(* ===== verification/ServiceHub.v ===== *)
(** * The publish/subscribe hub of the server

    [src/server/service.rs]: a service keeps its subscribers in two maps, the
    ones that receive what it sends and the new ones that first wait for a
    snapshot.  [Subscriber] is the source's trait; connections and messages are
    abstract.  The hub's methods are functions on [ServiceInner], the value
    behind the lock; the loops of its threads ([run], [repeat]) are given by
    one round each. *)

From S2P Require Import Prelude.

(** [trait Subscriber] with [From<ConnInner>]: sending does not change the
    identifier, and a subscriber has the identifier of its connection. *)
(* src/src/server/service.rs:20-23 Subscriber *)
Class Subscriber (Conn Msg T : Type) : Type := {
  conn_id : Conn -> Z;
  from_conn : Conn -> T;
  sub_id : T -> Z;
  sub_send : Msg -> T -> T;
  sub_id_send : forall m s, sub_id (sub_send m s) = sub_id s;
  sub_id_from : forall c, sub_id (from_conn c) = conn_id c;
}.

(* src/src/server/service.rs:44-44 HIBERNATE_TIMEOUT *)
Definition HIBERNATE_TIMEOUT : Z := 30.
(* src/src/server/service.rs:45-45 MAX_ERROR_TIMEOUT *)
Definition MAX_ERROR_TIMEOUT : Z := 1000.
(* src/src/server/service.rs:46-46 SERVICE_OPTION_VALUE_TRUE *)
Definition SERVICE_OPTION_VALUE_TRUE : string := "1".
(* src/src/server/service.rs:47-47 SERVICE_OPTION_VALUE_FALSE *)
Definition SERVICE_OPTION_VALUE_FALSE : string := "0".

Section hub.
Context {Conn Msg T : Type} `{Sub : Subscriber Conn Msg T}.

(* src/src/server/service.rs:25-34 ServiceInner *)
Record ServiceInner : Type := mkInner {
  name : string;
  handle : bool;
  subscribes : gmap Z T;
  new_subscribes : gmap Z T;
  active : bool;
  need_snapshot : bool;
  options : gmap string string;
}.

Definition with_subs (subs news : gmap Z T) (self : ServiceInner) : ServiceInner :=
  mkInner (name self) (handle self) subs news (active self) (need_snapshot self)
    (options self).

(* src/src/server/service.rs:162-169 ServiceTmpl::new *)
Definition hub_new (name : string) (need_snapshot : bool) : ServiceInner :=
  mkInner name false ∅ ∅ true need_snapshot ∅.

(* src/src/server/service.rs:77-81 ServiceInner::send_new_subscribes *)
Definition send_new_subscribes (msg : Msg) (self : ServiceInner) : ServiceInner :=
  with_subs (subscribes self) (sub_send msg <$> new_subscribes self) self.

(* src/src/server/service.rs:83-88 ServiceInner::swap_new_subscribes *)
Definition swap_new_subscribes (self : ServiceInner) : ServiceInner :=
  with_subs
    (foldl (fun subs p => <[sub_id (snd p) := snd p]> subs) (subscribes self)
       (map_to_list (new_subscribes self))) ∅ self.

(* src/src/server/service.rs:91-93 ServiceInner::has_subscribes *)
Definition has_subscribes (self : ServiceInner) : bool :=
  (0 <? Z.of_nat (size (subscribes self))) || (0 <? Z.of_nat (size (new_subscribes self))).

(* src/src/server/service.rs:102-105 ServiceTmpl::is_subed *)
Definition is_subed (id : Z) (self : ServiceInner) : bool :=
  bool_decide (is_Some (subscribes self !! id)) ||
  bool_decide (is_Some (new_subscribes self !! id)).

(* src/src/server/service.rs:107-117 ServiceTmpl::on_subscribe *)
Definition on_subscribe (sub : Conn) (self : ServiceInner) : ServiceInner :=
  match subscribes self !! conn_id sub with
  | Some _ => self
  | None =>
      if need_snapshot self
      then with_subs (subscribes self)
             (<[conn_id sub := from_conn sub]> (new_subscribes self)) self
      else with_subs (<[conn_id sub := from_conn sub]> (subscribes self))
             (new_subscribes self) self
  end.

(* src/src/server/service.rs:119-124 ServiceTmpl::on_unsubscribe *)
Definition on_unsubscribe (id : Z) (self : ServiceInner) : ServiceInner :=
  match subscribes self !! id with
  | Some _ => with_subs (delete id (subscribes self)) (new_subscribes self) self
  | None => with_subs (subscribes self) (delete id (new_subscribes self)) self
  end.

-*-

* Problem requirements *
The full data, repeated exactly, is the only acceptable output.

* Solution *
(* ===== verification/ServiceHub.v ===== *)
(** * The publish/subscribe hub of the server

    [src/server/service.rs]: a service keeps its subscribers in two maps, the
    ones that receive what it sends and the new ones that first wait for a
    snapshot.  [Subscriber] is the source's trait; connections and messages are
    abstract.  The hub's methods are functions on [ServiceInner], the value
    behind the lock; the loops of its threads ([run], [repeat]) are given by
    one round each. *)

From S2P Require Import Prelude.

(** [trait Subscriber] with [From<ConnInner>]: sending does not change the
    identifier, and a subscriber has the identifier of its connection. *)
(* src/src/server/service.rs:20-23 Subscriber *)
Class Subscriber (Conn Msg T : Type) : Type := {
  conn_id : Conn -> Z;
  from_conn : Conn -> T;
  sub_id : T -> Z;
  sub_send : Msg -> T -> T;
  sub_id_send : forall m s, sub_id (sub_send m s) = sub_id s;
  sub_id_from : forall c, sub_id (from_conn c) = conn_id c;
}.

(* src/src/server/service.rs:44-44 HIBERNATE_TIMEOUT *)
Definition HIBERNATE_TIMEOUT : Z := 30.
(* src/src/server/service.rs:45-45 MAX_ERROR_TIMEOUT *)
Definition MAX_ERROR_TIMEOUT : Z := 1000.
(* src/src/server/service.rs:46-46 SERVICE_OPTION_VALUE_TRUE *)
Definition SERVICE_OPTION_VALUE_TRUE : string := "1".
(* src/src/server/service.rs:47-47 SERVICE_OPTION_VALUE_FALSE *)
Definition SERVICE_OPTION_VALUE_FALSE : string := "0".

Section hub.
Context {Conn Msg T : Type} `{Sub : Subscriber Conn Msg T}.

(* src/src/server/service.rs:25-34 ServiceInner *)
Record ServiceInner : Type := mkInner {
  name : string;
  handle : bool;
  subscribes : gmap Z T;
  new_subscribes : gmap Z T;
  active : bool;
  need_snapshot : bool;
  options : gmap string string;
}.

Definition with_subs (subs news : gmap Z T) (self : ServiceInner) : ServiceInner :=
  mkInner (name self) (handle self) subs news (active self) (need_snapshot self)
    (options self).

(* src/src/server/service.rs:162-169 ServiceTmpl::new *)
Definition hub_new (name : string) (need_snapshot : bool) : ServiceInner :=
  mkInner name false ∅ ∅ true need_snapshot ∅.

(* src/src/server/service.rs:77-81 ServiceInner::send_new_subscribes *)
Definition send_new_subscribes (msg : Msg) (self : ServiceInner) : ServiceInner :=
  with_subs (subscribes self) (sub_send msg <$> new_subscribes self) self.

(* src/src/server/service.rs:83-88 ServiceInner::swap_new_subscribes *)
Definition swap_new_subscribes (self : ServiceInner) : ServiceInner :=
  with_subs
    (foldl (fun subs p => <[sub_id (snd p) := snd p]> subs) (subscribes self)
       (map_to_list (new_subscribes self))) ∅ self.

(* src/src/server/service.rs:91-93 ServiceInner::has_subscribes *)
Definition has_subscribes (self : ServiceInner) : bool :=
  (0 <? Z.of_nat (size (subscribes self))) || (0 <? Z.of_nat (size (new_subscribes self))).

(* src/src/server/service.rs:102-105 ServiceTmpl::is_subed *)
Definition is_subed (id : Z) (self : ServiceInner) : bool :=
  bool_decide (is_Some (subscribes self !! id)) ||
  bool_decide (is_Some (new_subscribes self !! id)).

(* src/src/server/service.rs:107-117 ServiceTmpl::on_subscribe *)
Definition on_subscribe (sub : Conn) (self : ServiceInner) : ServiceInner :=
  match subscribes self !! conn_id sub with
  | Some _ => self
  | None =>
      if need_snapshot self
      then with_subs (subscribes self)
             (<[conn_id sub := from_conn sub]> (new_subscribes self)) self
      else with_subs (<[conn_id sub := from_conn sub]> (subscribes self))
             (new_subscribes self) self
  end.

(* src/src/server/service.rs:119-124 ServiceTmpl::on_unsubscribe *)
Definition on_unsubscribe (id : Z) (self : ServiceInner) : ServiceInner :=
  match subscribes self !! id with
  | Some _ => with_subs (delete id (subscribes self)) (new_subscribes self) self
  | None => with_subs (subscribes self) (delete id (new_subscribes self)) self
  end.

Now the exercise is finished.